(The task):
Return every line of the data below that includes the string "match".

(Material for this task):

(** Removing from the middle or the front leaves the order without the task. *)
Lemma unlinked_order s s' l i x t :
  run_order s l -> back_linked s l -> l !! i = Some x -> tasks s !! x = Some t ->
  tasks s' = delete x (unlinked (tasks s) t) -> procs s' = procs s ->
  task_head s' = (if x =? task_head s then next t else task_head s) ->
  run_order s' (delete i l).
Proof.
  intros Ho Hb Hi Ht Hts Hps Hhd. pose proof (Hb i x t Hi Ht) as Hprev.
  destruct (ro_task _ _ Ho i x Hi) as (t' & p & Ht' & Hn & _). assert (t' = t) as -> by congruence.
  pose proof (ro_nodup _ _ Ho) as Hnd. apply lookup_lt_Some in Hi as Hlt.
  assert (Hun : forall j z tz, l !! j = Some z -> tasks s !! z = Some tz -> z <> x ->
            tasks s' !! z = Some (if bool_decide (S j = i) then set_next (next t) tz else tz)).
  { intros j z tz Hj Hz Hne. rewrite Hts, lookup_delete_ne by done. unfold unlinked.
    destruct i as [|i].
    - rewrite bool_decide_false by lia. rewrite (proj2 (Z.eqb_eq (prev t) 0)) by done. done.
    - destruct (lookup_lt_is_Some_2 l i ltac:(lia)) as [w Hw]. rewrite Hw in Hprev. change (prev t = w) in Hprev.
      rewrite Hprev, (proj2 (Z.eqb_neq w 0)) by (by eapply ro_nonzero).
      case_bool_decide.
      + assert (j = i) by lia. subst j. assert (z = w) by congruence. subst z.
        by rewrite lookup_alter_eq, Hz.
      + rewrite lookup_alter_ne; [done|]. intros ->.
        pose proof (NoDup_lookup _ _ _ _ Hnd Hw Hj). lia. }
  split.
  - eapply sublist_NoDup; [exact Hnd|apply sublist_delete].
  - intros Hin. apply (ro_null _ _ Ho). eapply elem_of_sublist; [exact Hin|apply sublist_delete].
  - intros j z Hz. destruct (decide (j < i)%nat) as [Hj|Hj].
    + rewrite list_lookup_delete_lt in Hz by done.
      destruct (ro_task _ _ Ho j z Hz) as (tz & pz & Htz & Hnz & Hpz).
      assert (Hzx : z <> x) by (intros ->; pose proof (NoDup_lookup _ _ _ _ Hnd Hz Hi); lia).
      eexists _, pz. split; [by apply (Hun j)|]. rewrite Hps. case_bool_decide as Hsj; cbn.
      * split; [|done]. rewrite list_lookup_delete_ge by lia. by rewrite Hsj, Hn.
      * split; [|done]. rewrite list_lookup_delete_lt by lia. done.
    + rewrite list_lookup_delete_ge in Hz by lia.
      destruct (ro_task _ _ Ho _ z Hz) as (tz & pz & Htz & Hnz & Hpz).
      assert (Hzx : z <> x) by (intros ->; pose proof (NoDup_lookup _ _ _ _ Hnd Hz Hi); lia).
      eexists _, pz. split; [by apply (Hun (S j))|]. rewrite bool_decide_false by lia.
      split; [|by rewrite Hps]. rewrite list_lookup_delete_ge by lia. done.
  - rewrite Hhd, (ro_head _ _ Ho). destruct i as [|i].
    + rewrite Hi. change (default 0 (Some x)) with x. rewrite Z.eqb_refl, Hn.
      by rewrite list_lookup_delete_ge by lia.
    + destruct (lookup_lt_is_Some_2 l 0 ltac:(lia)) as [h Hh]. rewrite list_lookup_delete_lt, Hh by lia.
      change (default 0 (Some h)) with h. rewrite (proj2 (Z.eqb_neq x h)); [done|]. intros ->.
      pose proof (NoDup_lookup _ _ _ _ Hnd Hh Hi). lia.
Qed.
(** Freeing a thread: its object is gone, the order is the one without it. *)
Lemma task_free_thread s l i x t :
  run_order s l -> back_linked s l -> alloc_ok (palloc (tpaging s)) -> dom (tasks s) ⊆ live (tpaging s) ->
  l !! i = Some x -> tasks s !! x = Some t -> main_task t = false ->
  exists s', task_free x s = Ret (0, s') /\ run_order s' (delete i l) /\
    tasks s' = delete x (unlinked (tasks s) t) /\ procs s' = procs s /\ alloc_ok (palloc (tpaging s')) /\
    live (tpaging s') = live (tpaging s) ∖ {[x]} /\ parrays (tpaging s') = parrays (tpaging s) /\
    current_task s' = (if x =? current_task s then (if next t =? 0 then task_head s' else next t) else current_task s).
Proof.
  intros Ho Hb Hok Hlv Hi Ht Hm.
  destruct (list_remove_spec s l i x t) as (s1 & Hr & Ht1 & Hp1 & Hpg1 & _ & Hh1 & Hc1); try done.
  destruct (pk_kf x (tpaging s1)) as (h & Hk & Hok' & Hl').
  { by rewrite Hpg1. }
  { rewrite Hpg1. apply Hlv. by eapply elem_of_dom_2. }
  set (s2 := mk_tstate (mk_pstate h (parrays (tpaging s1)) (current_directory (tpaging s1))) (delete x (tasks s1))
               (procs s1) (current_task s1) (task_head s1) (task_tail s1)).
  exists s2. split_and!.
  - unfold task_free. step (load_task_spec s x t Ht). rewrite Hm. rewrite bind_mret. step Hr.
    unfold kfree_task. rewrite (bind_Ret _ _ _ tt s2); [done|]. by step (on_paging_spec _ s1 tt _ Hk).
  - apply (unlinked_order s s2 l i x t); try done. cbn. by rewrite Ht1.
  - cbn. by rewrite Ht1.
  - done.
  - done.
  - unfold live in *. cbn. rewrite Hl'. by rewrite Hpg1.
  - cbn. by rewrite Hpg1.
  - cbn. done.
Qed.

(** Every other task keeps its registers, its address space and its process. *)
Lemma unlinked_frame s t x y ty :
  tasks s !! y = Some ty -> y <> x ->
  exists ty', delete x (unlinked (tasks s) t) !! y = Some ty' /\ regs ty' = regs ty /\
    page_directory ty' = page_directory ty /\ task_process ty' = task_process ty.
Proof.
  intros Hy Hne. rewrite lookup_delete_ne by done. unfold unlinked. destruct (prev t =? 0); [by exists ty|].
  destruct (decide (y = prev t)) as [->|Hp].
  - exists (set_next (next t) ty). by rewrite lookup_alter_eq, Hy.
  - exists ty. by rewrite lookup_alter_ne.
Qed.
End order.

(** ** Two threads on a kernel heap, for the witnesses *)
Definition demo_kmem2 : kmem :=
  match (kz sizeof_task;; kz sizeof_task) demo_kmem with Ret (_, k) => k | _ => demo_kmem end.
Definition thread (n p : Z) : task := mk_task (mk_chunk 5 6) zero_regs 7 false n p.
Definition demo_threads : tstate kmem :=
  mk_tstate (mk_pstate demo_kmem2 ∅ 0) {[0x1000000 := thread 0x1001000 0; 0x1001000 := thread 0 0x1000000]}
    {[7 := mk_proc None false 0x1000000]} 0x1000000 0x1000000 0x1001000.
Definition demo_order : list Z := [0x1000000; 0x1001000].

Lemma demo_kmem2_ok : alloc_ok demo_kmem2 /\ {[0x1000000; 0x1001000]} ⊆ live_ptrs demo_kmem2.
Proof.
  pose (k1 := match kz sizeof_task demo_kmem with Ret (_, k) => k | _ => demo_kmem end).
  assert (E1 : kz sizeof_task demo_kmem = Ret (0x1000000, k1)) by (vm_compute; reflexivity).
  assert (E2 : kz sizeof_task k1 = Ret (0x1001000, demo_kmem2)) by (vm_compute; reflexivity).
  destruct (kz_spec sizeof_task demo_kmem _ k1 demo_kmem_ok ltac:(unfold sizeof_task; lia) E1) as [Hok1 [[? _] | (_ & _ & _ & Hl1)]]; [done|].
  destruct (kz_spec sizeof_task k1 _ demo_kmem2 Hok1 ltac:(unfold sizeof_task; lia) E2) as [Hok2 [[? _] | (_ & _ & _ & Hl2)]]; [done|].
  split; [done|]. rewrite Hl2, Hl1. set_solver.
Qed.

Lemma demo_threads_order : run_order demo_threads demo_order.
Proof.
  split.
  - apply (bool_decide_unpack _). vm_compute. exact I.
  - apply (bool_decide_unpack _). vm_compute. exact I.
  - intros [|[|i]] x Hx; [injection Hx as <- ..|done].
    + by exists (thread 0x1001000 0), (mk_proc None false 0x1000000).
    + by exists (thread 0 0x1000000), (mk_proc None false 0x1000000).
  - done.
Qed.

Lemma demo_threads_back : back_linked demo_threads demo_order.
Proof.
  intros [|[|i]] x t Hx Ht; [injection Hx as <- ..|done].
  - by injection Ht as <-.
  - by injection Ht as <-.
Qed.

Lemma demo_threads_store : store_ok demo_threads demo_order.
Proof.
  destruct demo_kmem2_ok as [Hok Hl]. split; [done| |done].
  change (dom (tasks demo_threads)) with ({[0x1000000; 0x1001000]} : gset Z). exact Hl.
Qed.

Lemma demo_threads_runnable x : x ∈ demo_order -> runnable demo_threads x.
Proof. intros [-> | [-> | ?%elem_of_nil]%elem_of_cons]%elem_of_cons; done. Qed.

(** The choice of the next task.  [task_next] starts after the current
    task, going around the end of the list once, and switches to the first
    task from there to the end whose process is not hosting another one: it
    returns that task's saved registers, makes it current and loads its page
    directory.  It panics exactly when there is none: tasks before the start
    are not looked at, even runnable ones. *)
Theorem task_next_picks {H} `{AllocatorOk H} (s : tstate H) l fuel i :
  run_order s l -> l !! i = Some (current_task s) -> (length l <= fuel)%nat ->
  let rest := filter (runnable s) (drop (after l i) l) in
  (rest = [] <-> task_next fuel s = Panic) /\
  (forall x xs, rest = x :: xs -> exists t s', tasks s !! x = Some t /\ task_next fuel s = Ret (task_return (regs t), s') /\
     current_task s' = x /\ current_directory (tpaging s') = directory_entry (page_directory t) /\
     run_order s' l /\ tasks s' = tasks s).
Proof.
  intros Ho Hi Hf rest. rewrite (task_next_spec s l fuel i Ho Hi Hf). fold rest. split.
  - destruct rest as [|x xs] eqn:Er; [done|]. split; [done|]. cbn [head].
    destruct (tasks s !! x); done.
  - intros x xs Er. rewrite Er. cbn [head].
    assert (Hx : x ∈ drop (after l i) l).
    { assert (Hin : x ∈ rest) by (rewrite Er; by left). by apply list_elem_of_filter in Hin as [_ ?]. }
    apply list_elem_of_lookup_1 in Hx as [k Hk]. rewrite lookup_drop in Hk.
    destruct (ro_task _ _ Ho _ x Hk) as (t & p & Ht & _ & _). exists t, (switched s x t). rewrite Ht.
    split_and!; try done. by apply switched_order.
Qed.

Lemma task_next_picks_witness :
  exists t s', tasks demo_threads !! 0x1001000 = Some t /\ task_next 2 demo_threads = Ret (task_return (regs t), s') /\
     current_task s' = 0x1001000 /\ current_directory (tpaging s') = directory_entry (page_directory t) /\
     run_order s' demo_order /\ tasks s' = tasks demo_threads.
Proof.
  apply (task_next_picks demo_threads demo_order 2 0 demo_threads_order) with (xs := []).
  - reflexivity.
  - simpl; lia.
  - vm_compute; reflexivity.
Defined.

(** C14: every task gets its turn.  While no process hosts another one, [k]
    clock ticks move from the task at index [i] of the run order to the one
    at [(i + k) mod n]; so any task of the list is running again after fewer
    than [n] further ticks. *)
Theorem round_robin_fair {H} `{AllocatorOk H} (s : tstate H) l fuel i :
  run_order s l -> l !! i = Some (current_task s) -> (length l <= fuel)%nat ->
  (forall x, x ∈ l -> runnable s x) ->
  (forall k, exists s', ticks fuel k s = Ret (tt, s') /\ l !! ((i + k) mod length l)%nat = Some (current_task s')) /\
  forall x, x ∈ l -> exists k s', (k < length l)%nat /\ ticks fuel k s = Ret (tt, s') /\ current_task s' = x.
Proof.
  intros Ho Hi Hf Hr. split.
  - intros k. destruct (ticks_spec s l fuel i k) as (s' & Hs & _ & _ & Hc); try done. by exists s'.
  - intros x Hx. apply list_elem_of_lookup_1 in Hx as [j Hj].
    apply lookup_lt_Some in Hj as Hlj. apply lookup_lt_Some in Hi as Hli.
    set (k := if decide (i <= j)%nat then (j - i)%nat else (j + length l - i)%nat).
    destruct (ticks_spec s l fuel i k) as (s' & Hs & _ & _ & Hc); try done.
    exists k, s'. assert (Hk : ((i + k) mod length l = j)%nat).
    { unfold k. destruct (decide (i <= j)%nat).
      - rewrite Nat.mod_small; lia.
      - replace (i + (j + length l - i))%nat with (j + 1 * length l)%nat by lia.
        rewrite Nat.Div0.mod_add. by apply Nat.mod_small. }
    rewrite Hk, Hj in Hc. split_and!; [unfold k; case_decide; lia|done|congruence].
Qed.

Lemma round_robin_fair_witness :
  (forall k, exists s', ticks 2 k demo_threads = Ret (tt, s') /\
     demo_order !! ((0 + k) mod length demo_order)%nat = Some (current_task s')) /\
  forall x, x ∈ demo_order -> exists k s', (k < length demo_order)%nat /\
    ticks 2 k demo_threads = Ret (tt, s') /\ current_task s' = x.
Proof.
  apply (round_robin_fair demo_threads demo_order 2 0 demo_threads_order).
  - reflexivity.
  - simpl; lia.
  - exact demo_threads_runnable.
Defined.

(** A new task.  With room for its 1027 blocks, [task_new] returns a fresh
    non-null address and puts that task at the end of the run order, every
    other task keeping its place; the task starts at the ELF entry point (or
    at the fixed program address) with user segments and stack, belongs to the
    process, and has an address space that maps every page to itself, readable
    from user mode and not writable.  The first task ever becomes current. *)
Theorem task_new_appends {H} `{AllocatorOk H} (s : tstate H) l process pv :
  run_order s l -> store_ok s l -> procs s !! process = Some pv -> (1027 <= proom (tpaging s))%nat ->
  exists x dir s', task_new process s = Ret (x, s') /\ x <> 0 /\ (x ∉ l) /\
    run_order s' (l ++ [x]) /\ store_ok s' (l ++ [x]) /\
    tasks s' !! x = Some (set_prev (default 0 (last l)) (started dir pv process)) /\
    (forall vp, 0 <= vp < NPAGES ->
       pte (parrays (tpaging s')) (directory_entry dir) vp = Ret (page_entry vp 5)) /\
    current_task s' = (if bool_decide (l = []) then x else current_task s).
Proof.
  intros Ho [Hok Hlv Htl] Hp Hr.
  destruct (kzalloc_task_spec s Hok ltac:(lia)) as
    (x & s1 & Hk & Hx & Hfresh & Ht1 & Hp1 & Hc1 & Hh1 & Htl1 & Hok1 & Hl1 & Hr1).
  destruct (task_init_spec s1 x process pv) as
    (dir & s2 & Hi & Ht2 & Hp2 & Hc2 & Hh2 & Htl2 & Hok2 & Hl2 & Hpte);
    [done|lia|by rewrite Ht1, lookup_insert_eq|by rewrite Hp1|].
  assert (Hxl : x ∉ l).
  { intros Hin. apply Hfresh, Hlv. apply list_elem_of_lookup_1 in Hin as [k Hk'].
    destruct (ro_task _ _ Ho k x Hk') as (t & _ & Ht & _). by eapply elem_of_dom_2. }
  assert (Ho2 : run_order s2 l).
  { apply (run_order_frame s); [done| |congruence|congruence]. intros y Hy.
    rewrite Ht2, Ht1, !lookup_insert_ne; [done|set_solver..]. }
  destruct (task_append_spec s2 l x (started dir pv process) pv) as
    (s3 & Ha & Ho3 & Htail & Htx & Hdom & Hpg & Hcur); try done; [congruence|by rewrite Ht2, lookup_insert_eq|
      by rewrite Hp2, Hp1|].
  exists x, dir, s3. split_and!; try done.
  - unfold task_new. step Hk. rewrite (proj2 (Z.eqb_neq x 0)) by done.
    rewrite (bind_Ret _ _ _ 0 s3); [done|]. step Hi. cbn [SERPAEOS_ALL_OK Z.eqb negb].
    change (negb (0 =? SERPAEOS_ALL_OK)) with false. cbn iota. by step Ha.
  - split; [by rewrite Hpg| |by rewrite Htail, last_snoc].
    rewrite Hdom, Ht2, Ht1, !dom_insert_L, Hpg. set_solver.
  - by rewrite Hpg.
  - by rewrite Hcur, Hc2, Hc1.
Qed.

(Result):
  match (kz sizeof_task;; kz sizeof_task) demo_kmem with Ret (_, k) => k | _ => demo_kmem end.
  pose (k1 := match kz sizeof_task demo_kmem with Ret (_, k) => k | _ => demo_kmem end).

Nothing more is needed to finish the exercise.